# Difference between Solutions, Technologies, Infotech



## jigneshdesai (Jun 8, 2011)

Hi 
I was wondering if any one can explain me difference between these words when applied to company name. eg. abcSolutions or abcTechnologies or abcInfotech or abcSoftware

So if i want to choose a company name, what should i choose among these words, I want to understand their meanings.

Software, Solutions, Technologies, Infotech.

Can anyone please guide.

Regards


----------



## pcjolter (Sep 18, 2011)

The problem with descriptive names is that they are very difficult to legally protect. For example you could call your software "word processing software" or "text editor" but neither are distinguishing or unique. A competitor could enter the market and use the same name funneling your traffic and benefiting from your product reputation. Distinctive names can be trademarked and protected. As a result many developers combine distinctive and descriptive by adding a company or brand name: "Brand Text Editor" or "Brand Word Processing Software".


----------



## jigneshdesai (Jun 8, 2011)

I understand that, but its not about product name it about company name.

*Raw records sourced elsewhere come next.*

(* ===== verification/SchainTheorems.v ===== *)
(** * Theorems about the chain

    The committed part of the chain, the last block, the block database and the
    blocks handed to the application, under every operation of [Schain] and
    every outcome: what the outside world answers and which exceptions are
    thrown. *)

From stdpp Require Import base tactics gmap list strings.
From Stdlib Require Import ZArith Lia.
From S2P Require Import Prelude Bytes Messages LruCache LevelDb LevelDbSets ProposalVector ProtocolDbs.
From S2P Require Import Transactions Pricing PendingQueue Blocks BlockStore ProposalStore OtherDbs Schain.

(** ** Parts that an operation leaves alone *)
Section Rules.
Context {D : Type}.
Local Abbreviation state := (schain D).

Lemma keeps_finally {X A} (f : state -> X) (c : M state A) d :
  keeps f c -> keeps f d -> keeps f (finally c d).
Proof.
  intros Hc Hd s. unfold finally. specialize (Hc s). destruct (c s) as [r s']. cbn [snd] in *.
  rewrite <- Hc. apply Hd.
Qed.

Lemma keeps_or_keep {X A} (f : state -> X) (c : M state A) a : keeps f c -> keeps f (or_keep c a).
Proof.
  intros Hc s. unfold or_keep. specialize (Hc s). destruct (c s) as [[x|[]] s']; done.
Qed.

Lemma keeps_zoom2 {X T U A} (f : state -> X) (getf : state -> T) setf (getg : T -> U) setg (c : M U A) :
  (forall s u, f (setf (setg u (getf s)) s) = f s) -> keeps f (zoom getf setf (zoom getg setg c)).
Proof. intros Hs s. unfold zoom. destruct (c _). apply Hs. Qed.

Lemma wp_keeps {X A} (f : state -> X) (c : M state A) s (Q : res A -> state -> Prop) :
  keeps f c -> (forall r s', f s' = f s -> Q r s') -> wp c s Q.
Proof. intros Hc HQ. unfold wp. apply HQ, Hc. Qed.
End Rules.

(** Operations on a part that [f] does not look at. *)
Ltac keeps_part := intros; done.

Ltac keeps_step :=
  first
    [ apply keeps_ret | apply keeps_throw | apply keeps_lift | apply keeps_get | apply keeps_gets
    | apply keeps_check | apply keeps_when | apply keeps_nested | apply keeps_nested_all
    | apply keeps_option; [intros ?|]
    | apply keeps_bind; [|intros ?] | apply keeps_if
    | apply keeps_finally | apply keeps_or_keep
    | apply keeps_zoom2; keeps_part | apply keeps_zoom; keeps_part ].

Ltac keeps_tac := repeat keeps_step.

Create HintDb frame.

(** Closes the leaves of a method with the lemmas about what it calls. *)
Ltac keeps_auto := repeat first [solve [auto 3 with frame] | keeps_step].

Section Frame.
Context {D : Type} `{KVStore D}.
Context (C : chain_config) (K : crypto).
Local Abbreviation state := (schain D).
Implicit Types s : state.

(** The committed part of the state. *)
Definition committed s : chain_info * block_db D * level_db D * list evm_call :=
  (sc_info s, st_block (sc_stores s), st_price (sc_stores s), co_evm (sc_output s)).

Lemma checkForExit_keeps {X} (f : state -> X) :
  (forall s w, f (mkSchain (sc_info s) (sc_status s) (sc_stores s) (sc_output s) w) = f s) ->
  keeps f checkForExit.
Proof. intros Hf. unfold checkForExit, isExitRequested, on_world. keeps_tac. Qed.

Lemma getCurrentTimeMs_keeps {X} (f : state -> X) :
  (forall s w, f (mkSchain (sc_info s) (sc_status s) (sc_stores s) (sc_output s) w) = f s) ->
  keeps f getCurrentTimeMs.
Proof. intros Hf. unfold getCurrentTimeMs, on_world. apply keeps_zoom. auto. Qed.

Lemma on_output_keeps (g : chain_output -> chain_output) :
  (forall o, co_evm (g o) = co_evm o) -> keeps committed (on_output (modify g)).
Proof. intros Hg s. unfold committed. cbn. by rewrite Hg. Qed.

#[local] Hint Resolve checkForExit_keeps getCurrentTimeMs_keeps on_output_keeps : frame.

Lemma startConsensus_keeps b v : keeps committed (startConsensus b v).
Proof.
  unfold startConsensus, postMessage, setStatus, on_status, getLastCommittedBlockID. keeps_auto.
Qed.
#[local] Hint Resolve startConsensus_keeps : frame.

Lemma tryStartingConsensus_keeps v b : keeps committed (tryStartingConsensus C v b).
Proof. unfold tryStartingConsensus, on_vectorDb, on_stores. keeps_auto. Qed.
#[local] Hint Resolve tryStartingConsensus_keeps : frame.

Lemma daProofArrived_keeps p : keeps committed (daProofArrived C p).
Proof. unfold daProofArrived, getLastCommittedBlockID, on_daProofDb, on_stores. keeps_auto. Qed.
#[local] Hint Resolve daProofArrived_keeps : frame.

Lemma blockProposalReceiptTimeoutArrived_keeps b : keeps committed (blockProposalReceiptTimeoutArrived C b).
Proof.
  unfold blockProposalReceiptTimeoutArrived, getLastCommittedBlockID, on_daProofDb, on_stores. keeps_auto.
Qed.

Lemma daProofSigShareArrived_keeps x p : keeps committed (daProofSigShareArrived C K x p).
Proof. unfold daProofSigShareArrived, on_daSigDb, on_stores, enqueueItem. keeps_auto. Qed.
#[local] Hint Resolve daProofSigShareArrived_keeps : frame.

Lemma proposedBlockArrived_keeps p : keeps committed (proposedBlockArrived C K p).
Proof. unfold proposedBlockArrived, getLastCommittedBlockID, on_proposalDb, on_stores. keeps_auto. Qed.
#[local] Hint Resolve proposedBlockArrived_keeps : frame.

Lemma waitUntilAfter_keeps n fuel : keeps committed (waitUntilAfter n fuel).
Proof. induction fuel as [|fuel IH]; cbn [waitUntilAfter]; keeps_auto. Qed.
#[local] Hint Resolve waitUntilAfter_keeps : frame.

Lemma buildBlockProposal_keeps b t c : keeps committed (buildBlockProposal C K b t c).
Proof.
  unfold buildBlockProposal, next_polls, on_world, on_pending, on_stores. keeps_auto.
  all: destruct x; keeps_auto.
Qed.
#[local] Hint Resolve buildBlockProposal_keeps : frame.

Lemma proposeNextBlock_keeps c : keeps committed (proposeNextBlock C K c).
Proof.
  unfold proposeNextBlock, getLastCommittedBlockID, getLastCommittedBlockTimeStamp, on_hashDb, on_proposalDb,
    on_stores, enqueueItem, signOwnDAProof. keeps_auto.
Qed.
End Frame.
#[local] Hint Resolve checkForExit_keeps getCurrentTimeMs_keeps on_output_keeps proposeNextBlock_keeps
  daProofSigShareArrived_keeps proposedBlockArrived_keeps : frame.

(** ** The block database, whatever the block *)
Section AnyBlock.
Context {D : Type} `{HealthyStore D}.
Context {B : Type} `{BlockFormat B}.
Context (cfg : db_config).
Implicit Types s : block_db D.

Record block_ok s : Prop := {
  bo_wf : db_wf (bd_db s);
  bo_lru : lru_inv (bd_cache s)
}.

(** What [readLastCommittedBlockID] returns. *)
Definition db_last s : Z :=
  let str := default ""%string (db_lookup (bd_db s) (createLastCommittedKey cfg)) in
  if bool_decide (str = ""%string) then 0 else stream_u64 str.

Lemma readLast_any s :
  block_ok s -> wp (readLastCommittedBlockID cfg) s (fun r s' => r = Ok (db_last s) /\ s' = s).
Proof.
  intros Hs. unfold readLastCommittedBlockID, on_db, readString. rewrite wp_bind, wp_zoom.
  apply readString_spec; [apply Hs|]. wp_simpl. split; [done|]. by destruct s.
Qed.

Lemma getSerialized_any s i :
  block_ok s -> wp (getSerializedBlockFromLevelDB cfg i) s (fun _ s' => block_ok s' /\ bd_db s' = bd_db s).
Proof.
  intros Hs. unfold getSerializedBlockFromLevelDB, on_cache. rewrite wp_bind, wp_zoom.
  apply wp_lru_getIfExists; [apply Hs|].
  assert (block_ok (mkBlockDb (bd_db s) (lru_touch i (bd_cache s)))) as Hs1
    by (constructor; [apply Hs|apply lru_touch_inv, Hs]).
  destruct (lru_lookup (bd_cache s) i); [by wp_simpl|]. wp_simpl.
  split; [intros _|done]. unfold on_db, readString. rewrite wp_zoom.
  apply readString_spec; [apply Hs|]. destruct (bool_decide (default _ _ <> _)); wp_simpl; [|done].
  destruct (serializedSanityCheck _); by wp_simpl.
Qed.

Lemma getBlock_any s i :
  block_ok s -> wp (getBlock (B := B) cfg i) s (fun _ s' => block_ok s' /\ bd_db s' = bd_db s).
Proof.
  intros Hs. unfold getBlock. wp_simpl. eapply wp_mono; [by apply getSerialized_any|]. cbv beta.
  intros [[bytes|]|e] s' Hs'; wp_simpl; [|done|done]. destruct (bf_parse bytes false); by wp_simpl.
Qed.

Lemma unfinished_any s i :
  block_ok s -> wp (unfinishedBlockExists cfg i) s (fun _ s' => s' = s).
Proof.
  intros Hs. unfold unfinishedBlockExists, on_db, readString, keyExists. rewrite wp_bind, wp_zoom.
  apply readString_spec; [apply Hs|].
  assert (mkBlockDb (bd_db s) (bd_cache s) = s) as Heq by (by destruct s). rewrite Heq.
  destruct (bool_decide _); wp_simpl; [|done]. rewrite wp_zoom.
  apply keyExists_spec; [apply Hs|]. by wp_simpl.
Qed.

(** [saveBlock] fails before it writes, or writes the block and its number. *)
Lemma saveBlock_any s (b : B) :
  block_ok s -> 0 <= bf_id b < 2 ^ 64 ->
  wp (saveBlock cfg b) s (fun r s' => block_ok s' /\
    match r with
    | Ok _ => exists bytes, bf_serialize b = Ok bytes /\ db_last s' = bf_id b /\
        db_lookup (bd_db s') (createKey1 cfg (bf_id b)) = Some (bytes_string bytes)
    | Err _ => s' = s
    end).
Proof.
  intros Hs Hid. unfold saveBlock, saveBlock2LevelDB. wp_simpl.
  destruct (getSignature (bf_signature b)); wp_simpl; [|done].
  destruct (bf_serialize b) as [bytes|]; wp_simpl; [|by destruct e].
  unfold on_cache. rewrite wp_zoom. unfold lru_put. wp_simpl.
  rewrite bool_decide_eq_true_2 by apply createKey1_nonempty. split; [intros _|done].
  pose proof (save_writes cfg (bd_db s) (bf_id b) (bytes_string bytes) (bo_wf s Hs) (proj1 Hid)) as Hw.
  rewrite wp_bind in Hw. unfold on_db. rewrite wp_zoom. refine (wp_mono _ _ _ _ Hw _).
  cbv beta. intros [[]|e] t1 Ht1; [|by destruct Ht1 as (? & _)].
  rewrite wp_zoom. refine (wp_mono _ _ _ _ Ht1 _). cbv beta.
  intros r t2 (-> & Hwf & Hkey & Hlast & _). cbn [bd_cache bd_db rnested_all]. split.
  - constructor; [done|]. apply lru_putUnsafe_inv, Hs.
  - exists bytes. split; [done|]. split; [|done]. unfold db_last. cbn [bd_db]. rewrite Hlast.
    cbn [default from_option id]. rewrite bool_decide_eq_false_2 by apply to_string_nonempty.
    unfold stream_u64. by rewrite stoull_to_string.
Qed.
End AnyBlock.

(** ** Committing a block *)
Section Commit.
Context {D : Type} `{HealthyStore D}.
Context (C : chain_config) (K : crypto).
Local Abbreviation state := (schain D).
Local Abbreviation cfg := (cc_blockCfg C).
#[local] Hint Extern 0 (BlockFormat CommittedBlock) => exact (chain_format K) : typeclass_instances.
Implicit Types (s : state) (b : CommittedBlock).

Definition block_store s : block_db D := st_block (sc_stores s).
Definition evm s : list evm_call := co_evm (sc_output s).
Definition last_id s : Z := ci_lastCommittedBlockID (sc_info s).
Definition last_stamp s : TimeStamp := ci_lastCommittedBlockTimeStamp (sc_info s).
Definition block_id b : Z := bp_blockID (cb_block b).

(** The call that hands [b] to the application. *)
Definition call_of b (c : evm_call) : Prop :=
  let p := cb_block b in
  createTransactionVector (tl_transactions (bp_transactionList p)) = Ok (ev_transactions c) /\
  ev_timeStamp c = bp_timeStamp p /\ ev_timeStampMs c = bp_timeStampMs p /\
  ev_blockID c = bp_blockID p /\ ev_stateRoot c = bp_stateRoot p /\
  ev_proposerIndex c = bp_proposerIndex p.

(** The block database holds [b] under its number. *)
Definition stored_as s b : Prop := exists bytes,
  bf_serialize b = Ok bytes /\ db_lookup (bd_db (block_store s)) (createKey1 cfg (block_id b)) = Some (bytes_string bytes).

Lemma boundary_keeps {X} (f : state -> X) :
  (forall s w, f (mkSchain (sc_info s) (sc_status s) (sc_stores s) (sc_output s) w) = f s) ->
  keeps f checkForExitOnBlockBoundaryAndExitIfNeeded.
Proof. apply checkForExit_keeps. Qed.
#[local] Hint Resolve boundary_keeps : frame.

Lemma push_keeps b : keeps (fun s => (sc_info s, block_store s)) (pushBlockToExtFace C K b).
Proof.
  unfold pushBlockToExtFace, on_priceDb, on_stores, createBlock, setStatus, on_status,
    extFace_createBlock, on_output, on_world. keeps_auto.
Qed.

Lemma createBlock_spec call s :
  wp (createBlock call) s (fun _ s' => evm s' = evm s ++ [call]).
Proof.
  unfold createBlock, setStatus, on_status. rewrite wp_bind, wp_zoom. wp_simpl.
  unfold finally, wp, extFace_createBlock, on_output, on_world, mbind, M_bind, zoom. cbn.
  by destruct (wd_creates (sc_world s)) as [|[e|] rs].
Qed.

Lemma push_evm b s :
  wp (pushBlockToExtFace C K b) s (fun r s' =>
    evm s' = evm s /\ (r = Ok tt -> cc_hasExtFace C = false) \/
    cc_hasExtFace C = true /\ exists c, call_of b c /\ evm s' = evm s ++ [c]).
Proof.
  unfold pushBlockToExtFace. rewrite wp_bind. apply (wp_keeps evm); [by auto with frame|].
  intros [[]|e] s1 H1; [|by left]. wp_simpl.
  destruct (createTransactionVector _) as [tv|] eqn:Htv; wp_simpl; [|by left].
  apply (wp_keeps evm); [unfold on_priceDb, on_stores; keeps_auto|].
  intros [p|e] s2 H2; [|left; split; [congruence|done]]. wp_simpl.
  apply (wp_keeps evm); [unfold on_priceDb, on_stores; keeps_auto|].
  intros [price|e] s3 H3; [|left; split; [congruence|done]]. wp_simpl.
  apply (wp_keeps evm); [by auto with frame|].
  intros [[]|e] s4 H4; [|left; split; [congruence|done]]. wp_simpl.
  split; intros Hext; wp_simpl;
    [|apply (wp_keeps evm); [by auto with frame|]; intros r s5 H5; left; split; [congruence|done]].
  eapply wp_mono; [apply createBlock_spec|]. cbv beta. intros [[]|e] s5 H5; wp_simpl.
  - apply (wp_keeps evm); [by auto with frame|]. intros r s6 H6. right. split; [done|].
    eexists. split; [|rewrite H6, H5, H4, H3, H2, H1; reflexivity]. by split_and!.
  - right. split; [done|]. eexists. split; [|rewrite H5, H4, H3, H2, H1; reflexivity]. by split_and!.
Qed.
Lemma fromHex_toHex h : Forall is_byte h -> hash_sized h -> fromHex (toHex h) = Ok h.
Proof.
  intros Hb Hl. unfold hash_sized in Hl. unfold fromHex, cArrayFromHex, toHex.
  assert (zlen h = HASH_LEN) as Hz by (unfold zlen; rewrite Hl; done).
  rewrite bool_decide_eq_true_2.
  2:{ intros Hn. destruct h as [|b h]; [done|]. done. }
  cbn [rcheck mbind res_bind]. rewrite string_bytes_string by apply hex_is_bytes.
  rewrite zlen_carray2Hex, Hz. cbn [rcheck mbind res_bind]. by apply hexPairs_carray2Hex.
Qed.

Ltac look := repeat first [rewrite lookup_insert_eq | rewrite lookup_insert_ne by discriminate].

(** ** Request round trip *)
Section RequestRoundTrip.
Context (u256_str : Z -> string) (u256_parse : string -> res Z).
Context (parse_str : forall p, 0 <= p < 2 ^ 256 -> u256_parse (u256_str p) = Ok p).
Context (str_plain : forall p, plain (u256_str p)) (str_nonempty : forall p, u256_str p <> ""%string).

Definition request_wf (nodeCount : Z) (h : BlockProposalRequestHeader) : Prop :=
  word 64 (ar_schainID (pr_block h)) /\ word 64 (ar_blockID (pr_block h)) /\
  0 < ar_proposerIndex (pr_block h) <= nodeCount /\ nodeCount < 2 ^ 64 /\
  word 64 (pr_proposerNodeID h) /\ MODERN_TIME < pr_timeStamp h < 2 ^ 64 /\ word 32 (pr_timeStampMs h) /\
  pr_hash h <> ""%string /\ plain (pr_hash h) /\ pr_signature h <> ""%string /\ plain (pr_signature h) /\
  word 64 (pr_txCount h) /\ word 256 (pr_stateRoot h).

Lemma proposal_request_fields nodeCount h j0 :
  request_wf nodeCount h -> json_plain j0 ->
  exists j, addProposalRequestFields u256_str h j0 = Ok j /\ json_plain j /\
    parseProposalRequest u256_parse j nodeCount = Ok h.
Proof.
  intros (H1 & H2 & H3 & H4 & H5 & H6 & H7 & H8 & H9 & H10 & H11 & H12 & H13) Hj0. unfold word in *.
  assert (0 < MODERN_TIME) by done.
  unfold addProposalRequestFields, addBlockFields. cbv zeta.
  rewrite (proj2 (Z.ltb_lt _ _)), !bool_decide_eq_true_2 by (done || lia).
  cbn [rcheck mbind res_bind]. eexists. split; [reflexivity|]. split.
  - repeat apply json_plain_insert; try done; lia.
  - unfold parseProposalRequest, mkAbstractBlockRequestHeader, getUint64, getUint32, getString, nullCheck.
    look. cbn [mbind res_bind]. rewrite !u64_small by lia.
    rewrite (proj2 (Z.leb_le _ _)), (proj2 (Z.ltb_lt 0 _)), !bool_decide_eq_true_2 by (done || lia).
    cbn [rcheck mbind res_bind]. rewrite parse_str by done. cbn [mbind res_bind].
    rewrite (wrap_small 32 (pr_timeStampMs h) : _ -> u32 _ = _) by done. by destruct h as [[]].
Qed.
End RequestRoundTrip.
Lemma demo_signed_twice i : 2 <= i <= 4 -> node_signed (demo_now i) = [demo_first; demo_second].
Proof. intros Hi. assert (i = 2 \/ i = 3 \/ i = 4) as [-> | [-> | ->]] by lia; vm_compute; reflexivity. Qed.

Lemma da_signature_unique_witness :
  node_signed (demo_now 2) = [demo_first; demo_second] /\ bp_hash demo_first = bp_hash demo_second.
Proof.
  split; [apply demo_signed_twice; lia|].
  apply (da_signature_unique (demo_chain_of 2) demo_server_crypto demo_nodes demo_signer demo_hash_bytes 1 1
    (demo_server_of 2) (demo_now 2) demo_first demo_second (demo_runs 2 ltac:(lia)) demo_server_ok eq_refl).
  - discriminate.
  - rewrite demo_signed_twice by lia. left.
  - rewrite demo_signed_twice by lia. right. left.
  - vm_compute. reflexivity.
  - vm_compute. reflexivity.
  - vm_compute. reflexivity.
  - vm_compute. reflexivity.
Defined.

(** The proposer is Byzantine; it speaks under its own index only. *)
Definition demo_accepts (maker i : Z) : Prop := maker = i.

Lemma demo_shares p (X : gset Z) :
  p ∈ [demo_first; demo_second] -> bp_blockID p = 1 -> bp_proposerIndex p = 1 -> X ⊆ members 4 ->
  shares_made demo_now {[1]} demo_accepts 4 1 1 (bp_hash p) X.
Proof.
  intros Hp Hb Hi HX i Hix. exists i. split; [by apply HX|]. split; [done|]. intros Hn. split; [done|].
  exists p. split; [|done]. pose proof (HX i Hix) as Hm. rewrite elem_of_members in Hm.
  rewrite demo_signed_twice; [done|]. assert (i <> 1) by set_solver. lia.
Qed.


(** The answer to a wrong signature is never complete, so it cannot be sent. *)
Lemma signature_failure_not_reported (conn : connection) :
  (r ← lift_res (mkFinalResponseError CONNECTION_ERROR CONNECTION_SIGNATURE_DID_NOT_VERIFY);
   io_send demo_dump demo_str r) conn = (Err InvalidArgumentException, conn).
Proof. reflexivity. Qed.
End Demo.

what is the meaning of these words when applied to a company name
"Solutions, Technologies, Infotech"

Regards


----------



## Cookiegal (Aug 27, 2003)

They mean what it says they mean in the dictionary. They don't have different meanings because they form part of a company's name.

Looks them up on the following website. It even gives information on how they orignated.

http://www.merriam-webster.com/dictionary/technology

Note Infotech is a short forum for the combination of "information technology".


----------